Summer M.’s Requisite Black History Month Entry
Many of us have spent the last month celebrating the birthdays of awesome people (Toni Morrison, Nina Simone, Summer M., Erykah Badu), posting fake quotes attributed to someone featured on the Mount Rushmore of black leaders, wondering how many things George Washington Carver made with peanuts, and ruminating on the marriage of crunchiness and technology that is Jill Scott and Verizon. In retrospect, I did not adequately serve you, dear reader with proper Black History Month reflection in any of my last few posts. I have failed you. And I offer my sincerest apologies in the form of acknowledging some black visionaries–no, not a little known slave revolt–who have not gotten their due. What better way to end Black History Month than with a big up to a group that, Unsung episode notwithstanding, have not gotten proper due for its vision?
Every now and then, like during BHM, you’ll see an article on a site that otherwise pretends that black people don’t exist, about the dearth of black people in the Silicon Valley. These articles generally assume that since black people allegedly haven’t become bazillionaires creating microchips and iWhatevers, they don’t sort of engage technologies in the ways that nerdy white boys do. Because, I guess, the American way seems to think that if you haven’t made a gang of money doing it, then you must not be doing it. Or at least doing it right. Or at all. Of course we RT and Facebook the articles and pay scant attention to this “crisis” afterwards, all the while having very little to say about the visionary ways black people have imagined the very future we’re currently living in. Word to Sun Ra.
Take for example, internet dating. Sources (and by sources I mean Wikipedia) will wax on wax off about how folks have been hooking up ever that AOL dude was telling you, “You’ve got mail.” With chat rooms and online forums and such, lonely hearts could digitally engage as long as your little brother didn’t pick up the phone. But you know what these sources don’t say? That Roger and Zapp saw this shit coming.

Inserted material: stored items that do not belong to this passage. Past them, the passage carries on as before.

(* ===== verification/TaskDbCalls.v ===== *)
(** * Sequences of calls of the task database

    The functions of [TaskDb] that make and delete jobs and tasks preserve the invariant
    of [TaskDbFacts]; so every state after admissible calls has it ([reach]).  What
    follows: which task a worker is given, that a running job always has work, how often
    a task is handed out, and that the counts are exact. *)

From S2P Require Import Prelude TaskDb TaskDbFacts.
From Stdlib Require Import QArith.QArith.

Local Open Scope Z_scope.

(** ** New tasks *)

Lemma inv_new r r' k t :
  Inv [] r -> tasks r !! k = None ->
  (forall k1 t1, tasks r !! k1 = Some t1 -> k1.1 = k.1 -> k1.2 ∈ members (tasks_by_job r) k.1) ->
  tasks r' = <[k := t]> (tasks r) ->
  tasks_by_job r' = sadd k.1 k.2 (tasks_by_job r) ->
  (forall k1 p, k1.2 ∈ members (deps r') (k1.1, p)
     <-> k1.2 ∈ members (deps r) (k1.1, p) \/ (k1 = k /\ p ∈ t_prerequisites t)) ->
  task_sequence r' = task_sequence r + 1 -> t_sort_seq t = task_sequence r + 1 ->
  (forall q, queue r' q
     = if decide (q = queue_of t /\ t_state t = TsReady) then <[k := t_sort_seq t]> (queue r q)
       else queue r q) ->
  tasks_running r' = tasks_running r ->
  (counts_ok (task_counts r) (tasks r) -> counts_ok (task_counts r') (tasks r')) ->
  NoDup (t_prerequisites t) ->
  (forall p, p ∈ t_prerequisites t -> is_Some (tasks r !! (k.1, p))) ->
  (t_state t = TsReady \/ t_state t = TsPending) -> state_ok t -> t_retries t = 0 ->
  t_waiting_on t = undone r k.1 (t_prerequisites t) ->
  (forall j, j <> k.1 -> jobs r' !! j = jobs r !! j) ->
  (job_state r' k.1 = Some JobRunning \/ job_state r' k.1 = Some JobFailed) ->
  (forall k1 t1, k1.1 = k.1 -> tasks r !! k1 = Some t1 -> job_allows (job_state r' k.1) (t_state t1)) ->
  (forall u j, j ∈ members (jobs_running r') u
    <-> exists m, jobs r' !! j = Some m /\ jm_state m = Some JobRunning /\ jm_user_id m = Some u) ->
  Inv [] r'.
Proof.
  intros HI Hk Hold Ht Hb Hd Hsq Hts Hq Hr Hc Hnd Hpre Hst Hok Hre Hw Hj Hjs Hja Hu.
  pose proof (inv_sequence _ _ HI) as Hs0.
  assert (Hl : forall k1, tasks r' !! k1 = if decide (k1 = k) then Some t else tasks r !! k1).
  { intros k1. rewrite Ht. destruct (decide (k1 = k)) as [->|Hne];
      [by rewrite lookup_insert_eq|by rewrite lookup_insert_ne]. }
  assert (Hun : forall j ps, (forall p, p ∈ ps -> is_Some (tasks r !! (j, p))) ->
                  undone r' j ps = undone r j ps).
  { intros j ps Hps. apply undone_ext. intros p Hp. rewrite (task_state_insert r r' k t) by done.
    destruct (decide ((j, p) = k)) as [E|]; [|done]. destruct (Hps p Hp) as [? E']. congruence. }
  assert (Hnf : t_state t <> TsFailed /\ t_state t <> TsCancelled /\ t_state t <> TsRunning)
    by (destruct Hst as [-> | ->]; done).
  split; rewrite ?Hb.
  - intros k1 t1. rewrite Hl. on_key E.
    + intros [= <-]. subst k1. split; try done; [lia| | |].
      * intros p Hp. destruct (Hpre p Hp) as [tp Htp]. exists tp. rewrite Hl. on_key E; [congruence|].
        pose proof (ok_seq _ _ _ _ (inv_task _ _ HI _ _ Htp)). split; [done|lia].
      * intros _. rewrite Hw, Hun by done. simpl. lia.
      * unfold retries_ok. rewrite Hre. lia.
    + intros H1. destruct (inv_task _ _ HI k1 t1 H1) as [B1 B2 B3 B4 B5 B6]. split; try done; [lia| |].
      * intros p Hp. destruct (B3 p Hp) as (tp & Htp & Hlt). exists tp. rewrite Hl.
        on_key E'; [congruence|done].
      * intros Hf. rewrite Hun; [by apply B4|]. intros p Hp. destruct (B3 p Hp) as (tp & Htp & _).
        by exists tp.
  - assert (Hlt : forall k1 t1, tasks r !! k1 = Some t1 -> t_sort_seq t1 < t_sort_seq t).
    { intros k1 t1 H1. pose proof (ok_seq _ _ _ _ (inv_task _ _ HI _ _ H1)). lia. }
    intros k1 k2 t1 t2. rewrite !Hl. on_key E1; on_key E2; intros H1 H2 E; simplify_eq; try done.
    + specialize (Hlt _ _ H2). lia.
    + specialize (Hlt _ _ H1). lia.
    + by apply (inv_seq _ _ HI k1 k2 t1 t2).
  - intros k1 t1. rewrite Hl, members_sadd. on_key E.
    + intros _. subst k1. left. rewrite decide_True by done. set_solver.
    + intros H1. destruct (decide (k1.1 = k.1)) as [E1|E1].
      * left. pose proof (Hold k1 t1 H1 E1). set_solver.
      * rewrite Hj by done. by apply (inv_live _ _ HI).
  - intros k1. rewrite Hl, members_sadd. on_key E.
    + intros [E'%elem_of_singleton|Hin]%elem_of_union.
      * rewrite decide_True; [done|]. destruct k1, k. simpl in *. congruence.
      * on_key E'; [done|]. apply (inv_exists _ _ HI). by rewrite E.
    + intros Hin. on_key E'; [done|]. by apply (inv_exists _ _ HI).
  - intros q k1 s. rewrite Hq, Hl. destruct (decide (k1 = k)) as [->|Hne].
    + on_key E.
      * destruct E as [-> E]. rewrite lookup_insert_eq. split; [|naive_solver].
        intros [= <-]. by exists t.
      * rewrite (inv_queue _ _ HI), Hk. split; [naive_solver|].
        intros (t1 & [= <-] & E1 & E2 & _). destruct E. done.
    + on_key E; [rewrite lookup_insert_ne by done|]; apply (inv_queue _ _ HI).
  - intros k1. rewrite Hr, (task_state_insert r r' k t) by done.
    destruct (decide (k1 = k)) as [->|]; [|apply (inv_running _ _ HI)].
    rewrite (inv_running _ _ HI). unfold task_state. rewrite Hk. simpl.
    split; [done|]. intros [= E]. naive_solver.
  - intros k1 p. rewrite Hd, (inv_deps _ _ HI), Hl. on_key E; [subst k1|naive_solver].
    rewrite Hk. split.
    + intros [(t1 & [=] & _)|[_ Hp]]. by exists t.
    + intros (t1 & [= <-] & Hp). by right.
  - apply Hc, (inv_counts _ _ HI).
  - intros k1 t1 Hin. rewrite Hl. on_key E.
    + intros [= <-]. subst k1. destruct Hjs as [-> | ->]; simpl; naive_solver.
    + intros H1. destruct (decide (k1.1 = k.1)) as [E1|E1].
      * rewrite E1. by apply (Hja k1).
      * unfold job_state. rewrite Hj by done. apply (inv_job _ _ HI); [|done].
        by rewrite members_sadd, decide_False in Hin.
  - done.
  - lia.
Qed.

You know that Jimmy Early scene in the lounge in Dream Girls? The one where he’s going in about how he invented did everything on the radio before it was on the radio? Well, had they lived, I can imagine Roger and Larry Troutman in the Troutman family living room watching a match.com commercial going all Jimmy Early talking about how they predicted it all and cats haven’t properly #paidamish. Let’s look at the receipt, shall we?
Computer Love
httpv://www.youtube.com/watch?v=_aVa7qVKUHI
Picture it: 1985, and this jam comes on your pre-blazing hip-hop and R&B radio dial:
Computerized (Digital love)
Computerized
Oh, baby
A beautiful love[…]You know I’ve been searching for someone
Who can share that special love with me
And your eyes have that glow
Could it be your face I see on my computer screen
This is pre-A/S/L, yo! Who has webcams? An online dating profile? That’s right. Nobody.
Need a special girl (Ooh, yeah)
To share in my computer world
I no longer need a strategy
Thanks to modern technology
If internet dating did anything for the likes of people such as myself, it rendered spitting in-person game moot. I have lamented, lamented the number of honeys I have awkwardly passed up because I did have the proper in-person macking strategies nor recognized their macking efforts. However, with the advent of online flirting all of a sudden the kid had mad skills! And you know who knew that would happen? The Troutmans.
You know I’ve been around
From hot sexy mamas to cool Prima Donnas
I wanna share your treasure, oh, so rare
‘Cause it’s your face I see on my computer screenOh, won’t you keep me warm tonight
You are such a sweet delight
I will cherish the memory of this night
Yes, I found my computer love
Lessons learned here:
1. When the local dating pool has rendered nothing, you can always dive into the deep end of the internets.
2. Computer love is kind of like that permanent romantic phase, because their is not morning breath or toothpaste in the sink to get all infuriated about.
3. This is a family blog, so the other implications of this verse will have to be inferred by those of us who are “adult” and astute.
4. If Manti Te’o had simply followed the rules of the game, he wouldn’t have gotten caught up.
Digital love {Digital love}
Computer love {Computer love}
Digital love {Digital love}
A beautiful love {Beautiful love}
A digital love {Digital love}
Digital love {Digital love}
{It’s just computer digital beautiful, beautiful love}
Folks are out there making a generation of babies born of relationships started on the internet. And Roger and Zapp sang about it before we do it with such ease.
If you have never heard this song play in your brain at the beginning of an internet crush, you either never heard it or you a lie.